La narratrice séjourne pour la première fois dans la maison de son oncle, quelques années après son décès et revit les regrets d'une relation non aboutie:


Il est troublant d'avoir déserté mon immeuble et de me retrouver ainsi, pour la première fois, dans la maison de l'absent, parmi ses toiles et ses livres. Beaucoup de choses ont changé, mais beaucoup de clins d'oeil subsistent, évoquent un instant lointain, la trame d'une relation qui s'est longtemps cherchée, qui aurait pu, peut-être, se trouver
maintenant dans les silences partagés.

Tu aurais peint des funambules, j'aurais mis en scène des bouffons jouant au bilboquet avec leurs ombres, comme j'ai essayé, hier, ridicule et incapable d'extrême, de marcher sur l'ombre du câble téléphonique qui relie ta maison au monde, ce câble que j'ai si peu, trop peu, utilisé lorsque je le pouvais encore.

Les mots, on en revient à ces mots qui se sont cherchés entre nous, que j'ai noyés dans le verbiage sans jamais oser les dire: mon affection, mon admiration, et ma déception de n'être pas comprise. Non! C'est faux! Ce n'était pas moi! Ce n'était pas l'actuelle moi, je n'étais qu'une sale gamine imbue d'elle même et persuadée d'être sur les bons rails, la bonne et seule voie possible.


Je voyais la vie comme une gare de triage. Influence des lieux où j'ai grandi? Il y avait la bonne voie, le moindre écart valait cinglants reproches, mises à l'écart, brimades répétées. J'ai admiré, envié ton courage, tout en me rassurant d'être moi sur le bon rail. Voilà que ton enseignement me rejoint, au bout de presque trois ans, dans ces lieux où tu as osé le pire des rejets, rompre avec ta famille pour vivre ton rêve.


Ici, je pense aussi à une amie qui m'a  appris, par ce que j'ai vu de sa vie, qu'il était possible, non répréhensible, de sauter du train, de changer de voie, de tâtonner, d'hésiter, de chercher.


  J'aime marcher au pas tremblant des funambules sur les chemins pentus et rocailleux.
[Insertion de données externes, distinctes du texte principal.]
(** * The notebooks of the unsupervised-learning tutorial

    The repository is a set of Jupyter notebooks: text, and short code cells
    that call scikit-learn, PyTorch, TensorBoard and Matplotlib.  This file
    states and proves what the code of these cells does.

    - Parts 1 to 3 embed the functions and classes the notebooks define and
      whose behaviour is proved: [sparsity_ratio], [select_n_random], and
      the modules [AE] and [DynamicNet].
    - Part 4 runs the autograd session of the AutoGrad notebook on a model
      of PyTorch's [backward()], [retain_grad()] and [.grad].
    - Parts 5 and 6 hold the code cells of every notebook as syntax, and the
      queries that list what the cells construct, define, write and train.
    - Part 7 embeds the hand-written training step of the AutoGrad notebook.
    - Parts 8 to 13 embed more of the code of the notebooks: the other
      models and the mini-batch loop of the nn notebook, and the
      convolutional network, the transform, [matplotlib_imshow] and the
      logging of the TensorBoard notebook.

    The numbers held by arrays and tensors are rationals ([Q]): results on
    shapes and pairings do not depend on the scalar type, and results on
    values are those of exact arithmetic.  Random draws ([torch.randperm],
    [random.randint], the initial weights of a layer) are explicit
    arguments. *)

From Stdlib Require Import QArith Qminmax Lia Lqa List Permutation.
From stdpp Require Import gmap strings list.

Import ListNotations.
Local Open Scope nat_scope.

(** ** Python results: a value or a raised exception *)

Inductive exception :=
  | ZeroDivisionError
  | AssertionError
  | IndexError
  | NameError (name : string)
  | AttributeError (msg : string)
  | RuntimeError (msg : string).

Inductive result (A : Type) :=
  | Ok (a : A)
  | Raise (e : exception).
Arguments Ok {A} a.
Arguments Raise {A} e.

Definition bind {A B} (r : result A) (k : A -> result B) : result B :=
  match r with
  | Ok a => k a
  | Raise e => Raise e
  end.

Notation "x <- r ;; k" := (bind r (fun x => k))
  (at level 100, r at next level, right associativity).

(** ** Part 1: [sparsity_ratio] (data-representation notebook) *)

Module Sparsity.

(** A two-dimensional numpy array: its [shape] and its items in row-major
    order.  [shape1] is meaningful even when there is no row. *)
Record ndarray := {
  shape0 : nat;
  shape1 : nat;
  data : list Q
}.

Definition well_shaped (X : ndarray) : Prop :=
  length (data X) = shape0 X * shape1 X.

Definition is_nonzero (v : Q) : bool := negb (Qeq_bool v 0).

(** [np.count_nonzero(X)] *)
Definition count_nonzero (X : ndarray) : nat :=
  length (List.filter is_nonzero (data X)).

(** [float(n)] of a Python int *)
Definition float_of_nat (n : nat) : Q := inject_Z (Z.of_nat n).

(** Python's [a / b] on numbers: a zero divisor raises. *)
Definition truediv (a b : Q) : result Q :=
  if Qeq_bool b 0 then Raise ZeroDivisionError else Ok (a / b)%Q.

(** [def sparsity_ratio(X):
       return 1.0 - np.count_nonzero(X) / float(X.shape[0] * X.shape[1])] *)
Definition sparsity_ratio (X : ndarray) : result Q :=
  q <- truediv (float_of_nat (count_nonzero X))
               (float_of_nat (shape0 X * shape1 X)) ;;
  Ok (1 - q)%Q.

Definition all_zeros (X : ndarray) : Prop :=
  Forall (fun v => (v == 0)%Q) (data X).

(** A sample array of shape [(2, 3)] with two non-zero items. *)
Definition X_sample : ndarray :=
  {| shape0 := 2; shape1 := 3; data := [0; 1#2; 0; 0; -3; 0]%Q |}.

End Sparsity.

(** ** Part 2: [select_n_random] (TensorBoard notebook) *)

Module Select.

(** [data[perm]]: indexing by a tensor of positions; a position out of
    range raises [IndexError]. *)
Fixpoint index_select {A} (data : list A) (perm : list nat) : result (list A) :=
  match perm with
  | [] => Ok []
  | i :: perm' =>
      match data !! i with
      | Some a => rest <- index_select data perm' ;; Ok (a :: rest)
      | None => Raise IndexError
      end
  end.

(** [l[:n]]: Python's slice up to [n]; a negative [n] counts from the end. *)
Definition slice_to {A} (n : Z) (l : list A) : list A :=
  if (n <? 0)%Z
  then take (Z.to_nat (Z.of_nat (length l) + n)) l
  else take (Z.to_nat n) l.

(** What [torch.randperm(k)] may return: a permutation of [0 .. k-1].
    The draw is an explicit argument of the function below. *)
Definition is_randperm (k : nat) (perm : list nat) : Prop :=
  Permutation perm (seq 0 k).

(** [def select_n_random(data, labels, n=100):
       assert len(data) == len(labels)
       perm = torch.randperm(len(data))
       return data[perm][:n], labels[perm][:n]]
    where [perm] is the value drawn by [torch.randperm(len(data))]. *)
Definition select_n_random {A B} (perm : list nat)
    (data : list A) (labels : list B) (n : Z) : result (list A * list B) :=
  if negb (length data =? length labels) then Raise AssertionError
  else
    d <- index_select data perm ;;
    l <- index_select labels perm ;;
    Ok (slice_to n d, slice_to n l).

Definition default_n : Z := 100.

End Select.

(** ** Part 3: tensors, [nn.Linear], and the [nn.Module] subclasses *)

Module Torch.

(** A two-dimensional tensor, as the list of its rows. *)
Definition tensor := list (list Q).

Definition has_shape (t : tensor) (n m : nat) : Prop :=
  length t = n /\ Forall (fun row => length row = m) t.

(** Equality of tensors up to the representation of the rationals. *)
Definition tensor_equiv (s t : tensor) : Prop :=
  Forall2 (Forall2 Qeq) s t.

(** [torch.nn.Linear]: [weight] has shape [[out_features, in_features]],
    [bias] has [out_features] items. *)
Record Linear := {
  in_features : nat;
  out_features : nat;
  weight : list (list Q);
  bias : list Q
}.

(** [nn.Linear(in_features, out_features)].  The constructor draws the
    initial weights at random: the draw is given as [w] and [b]. *)
Definition nn_Linear (in_f out_f : nat)
    (w : nat -> nat -> Q) (b : nat -> Q) : Linear :=
  {| in_features := in_f;
     out_features := out_f;
     weight := map (fun o => map (fun i => w o i) (seq 0 in_f)) (seq 0 out_f);
     bias := map b (seq 0 out_f) |}.

Definition dot (u v : list Q) : Q :=
  fold_right Qplus 0%Q (zip_with Qmult u v).

(** Calling a [Linear] layer: each row [r] becomes [r . W^T + b]; a row
    whose length is not [in_features] raises the size-mismatch error. *)
Definition linear_forward (l : Linear) (x : tensor) : result tensor :=
  if forallb (fun row => length row =? in_features l) x
  then Ok (map (fun row =>
                  zip_with Qplus (map (fun wrow => dot row wrow) (weight l))
                           (bias l)) x)
  else Raise (RuntimeError "size mismatch").

(** [F.relu], [torch.relu] *)
Definition relu (t : tensor) : tensor := map (map (Qmax 0)) t.

(** The random draws of one module constructor: one initialiser per layer. *)
Definition init := nat -> (nat -> nat -> Q) * (nat -> Q).

Definition layer (rng : init) (k in_f out_f : nat) : Linear :=
  nn_Linear in_f out_f (fst (rng k)) (snd (rng k)).

(** A sample draw: every weight and bias is 1. *)
Definition ones_init : init := fun _ => (fun _ _ => 1%Q, fun _ => 1%Q).

(** *** [class AE(nn.Module)] (autoencoder notebook) *)

Record AE := {
  encoder_hidden_layer : Linear;
  encoder_output_layer : Linear;
  decoder_hidden_layer : Linear;
  decoder_output_layer : Linear
}.

(** [AE.__init__(self, input_shape)] *)
Definition AE_init (input_shape : nat) (rng : init) : AE :=
  {| encoder_hidden_layer := layer rng 0 input_shape 128;
     encoder_output_layer := layer rng 1 128 128;
     decoder_hidden_layer := layer rng 2 128 128;
     decoder_output_layer := layer rng 3 128 input_shape |}.

(** [AE.forward(self, features)] *)
Definition AE_forward (self : AE) (features : tensor) : result tensor :=
  encoder <- linear_forward (encoder_hidden_layer self) features ;;
  let encoder := relu encoder in
  z <- linear_forward (encoder_output_layer self) encoder ;;
  let z := relu z in
  decoder <- linear_forward (decoder_hidden_layer self) z ;;
  let decoder := relu decoder in
  reconstructed <- linear_forward (decoder_output_layer self) decoder ;;
  let reconstructed := relu reconstructed in
  Ok reconstructed.

(** *** [class DynamicNet(torch.nn.Module)] (nn notebook) *)

Record DynamicNet := {
  input_linear : Linear;
  middle_linear : Linear;
  output_linear : Linear
}.

(** [DynamicNet.__init__(self, D_in, H, D_out)] *)
Definition DynamicNet_init (D_in H D_out : nat) (rng : init) : DynamicNet :=
  {| input_linear := layer rng 0 D_in H;
     middle_linear := layer rng 1 H H;
     output_linear := layer rng 2 H D_out |}.

(** The values [random.randint(a, b)] may return: both ends included. *)
Definition randint (a b : nat) : list nat := seq a (S b - a).

(** [for _ in range(hidden_layers):
       h_relu = torch.relu(self.middle_linear(h_relu))] *)
Fixpoint middle_loop (self : DynamicNet) (hidden_layers : nat)
    (h_relu : tensor) : result tensor :=
  match hidden_layers with
  | O => Ok h_relu
  | S k =>
      h <- linear_forward (middle_linear self) h_relu ;;
      middle_loop self k (relu h)
  end.

(** [DynamicNet.forward(self, x)], where [hidden_layers] is the value
    drawn by [random.randint(0, 3)] during the call. *)
Definition DynamicNet_forward (self : DynamicNet) (hidden_layers : nat)
    (x : tensor) : result tensor :=
  h <- linear_forward (input_linear self) x ;;
  let h_relu := relu h in
  h_relu <- middle_loop self hidden_layers h_relu ;;
  y_pred <- linear_forward (output_linear self) h_relu ;;
  Ok y_pred.

End Torch.

(** ** Part 4: the autograd session of the AutoGrad notebook

    Cells 6 to 22 of the AutoGrad notebook build [out = mean(3 (x + 2)^2)]
    from a leaf [x] and call [backward()], [retain_grad()] and [.grad] on
    it.  The engine behind these calls is PyTorch's; what follows is a model
    of the part of it the cells exercise, run on the cells and compared with
    the outputs stored in the notebook file. *)

Module Autograd.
Je  regarde les trains, au creux de la vallée. Ils partiront sans moi. Ho, oui, ils iront loin, eux, et pas moi. Je  suis bien, là, dans ta maison, légitimée dans mon rythme, ma lenteur, mon inutilité, ma passivité. Je te vois, là, dans ce qui est devenu chambre, pièce que j'ai dû fuir cette nuit, ne pouvant y dormir. Je te vois, des heures, mélangeant et étalant les couleurs, donnant vie aux images de ton monde intérieur. Inutile.


  J'aurais besoin de toi, maintenant (donc je suis égoïste), j'aurais besoin que tu me dises comment tu vivais l'inutilité du travail artistique, et comment tu as fini par te résoudre à exposer et à vendre (car je sais que ce fut un combat). Je me sens orpheline d'une invisible filiation. Il est faux de dire que tu n'as pas d'enfants, toi qui fus pour moi figure masculine (paternelle?)  dénuée de cette peur que m'inspiraient tous les hommes: les hommes et leur force, leur voix, leur sexe.


  Tu me manques, je pleure, là, assise près de toi. J'entends le bruit de la brosse sur la toile et je me tais. Je ne te saoule pas de ces mots bêtes et insignifiants dont j'avais l'habitude de t'inonder pour me cacher. Je  reste là, en silence, et sur ces feuilles j'écris les mots de tes images.


  Là, nous nous serions rejoints, sur nos îles muettes, de couleurs et de mots tracés, nous nous serions enfin compris.